Hey yall, the more I read over this thread the more I feel I want to add my opinion.

I plan to groud the "house dc" to the frame as I plan to charge the td battery with the vehicle charging system. Even though I did not depend on the frame as a conductor when wireing the tailights etc. the ground wires which I ran to each light is also grounded to the frame. I feel the two DC systems need the same negative reference in this case, which will be chasis ground.

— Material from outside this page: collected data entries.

(* ===== verification/SHAMapFlush.v ===== *)
(** * Hashing and writing a SHAMap

    [unshare] takes over the nodes of a map that other maps may use and brings
    their hashes up to date; [flushDirty] writes them to the store as well and
    leaves them shared. *)

From S2P Require Import Prelude Serializer StateMonad SHAMapNode SHAMap.
From S2P Require Import SHAMapRep SHAMapRepFacts SHAMapGrow SHAMapWalk SHAMapModify SHAMapAdd.
From S2P Require Import SHAMapDelete SHAMapIter SHAMapMerkle SHAMapWire SHAMapStore SHAMapBranch.
Import Node SM Rep RepFacts Grow Walk Modify Add Update Delete Iter Merkle Wire Store Branch.
Open Scope prog_scope.

Module Flush.

Section flush.
Context `{Digest} (ty : TNType) (strs : list (list Z)) (s : SHAMap) (doWrite write : bool).
Implicit Types (m M : content) (l c p x node : loc) (i : SHAMapInnerNode) (w : world).
Implicit Types (P Q R : loc → Z → Prop) (n b : nat) (A : bool).

(** ** What may be written *)

(** Items that can be read back: keys are not zero. *)
Definition items_writable M : Prop := items_ok ty M ∧ ∀ k, is_Some (M !! k) → k ≠ 0.

Definition inner_strings n M : list (list Z) :=
  inner_string ty n M :: (seq 0 16 ≫= λ b, tree_strings ty n (sub (63 - n) b M)).

Definition may_write n M : Prop :=
  write = true → items_writable M ∧ ∀ y, y ∈ tree_strings ty n M → y ∈ strs.

Definition may_write_inner n M : Prop :=
  write = true → items_writable M ∧ ∀ y, y ∈ inner_strings n M → y ∈ strs.

Lemma may_write_child n M b : (b < 16)%nat → may_write_inner n M → may_write n (sub (63 - n) b M).
Proof.
  intros Hb Hm Ht. destruct (Hm Ht) as [[Hi Hz] Hs]. split; [split; [by apply items_ok_sub|]|].
  - intros k [x [Hx _]%lookup_sub]. apply Hz. eauto.
  - intros y Hy. apply Hs. right. by eapply tree_string_sub.
Qed.

Lemma may_write_tree n M : (2 ≤ size M)%nat → may_write (S n) M → may_write_inner n M.
Proof. intros Hs Hm Ht. destruct (Hm Ht) as [? Hy]. split; [done|]. intros y. unfold inner_strings. rewrite <- tree_strings_inner by done. apply Hy. Qed.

Grounding the ac to the chasis and aluminum siding is probably a good safety measure could prevent a bit of a shock in some instances. Checking the outlet before you plug in the trailer is also a good idea, at least you will know it was right before any grimlins came along. The little plug in outlet testers with the 3 lights is all that you need for that. If the ac ground were to become energized with 120 vac you would have an energized chasis, true. But there wouuld be no path for the ac to follow through your DC system. Electricity travels from the source, through the load, back to the source (and takes the path of least resistance to get there). There is no path back to the source through the DC system so it would not be harmed. If you feel the grimlins are out to get you, drop your safety chains on the ground when you unhook the trailer (that should provide a lower resistance back to the source than your body.

My plans are to ground both the AC and DC to the chasis, but not to bond neutral and ground in the trailer (that is done at the park power supply breaker box). If the ground wire is hot at the breaker box you will know as there will be much smoke and glowing copper before you plug in..... :lol: and your little tester will have informed you of the problem if not.

I do carry a very short (about 1 ft) extension cord with the hot and neutral reversed to make it easy to connect properly to imporperly wired campsites.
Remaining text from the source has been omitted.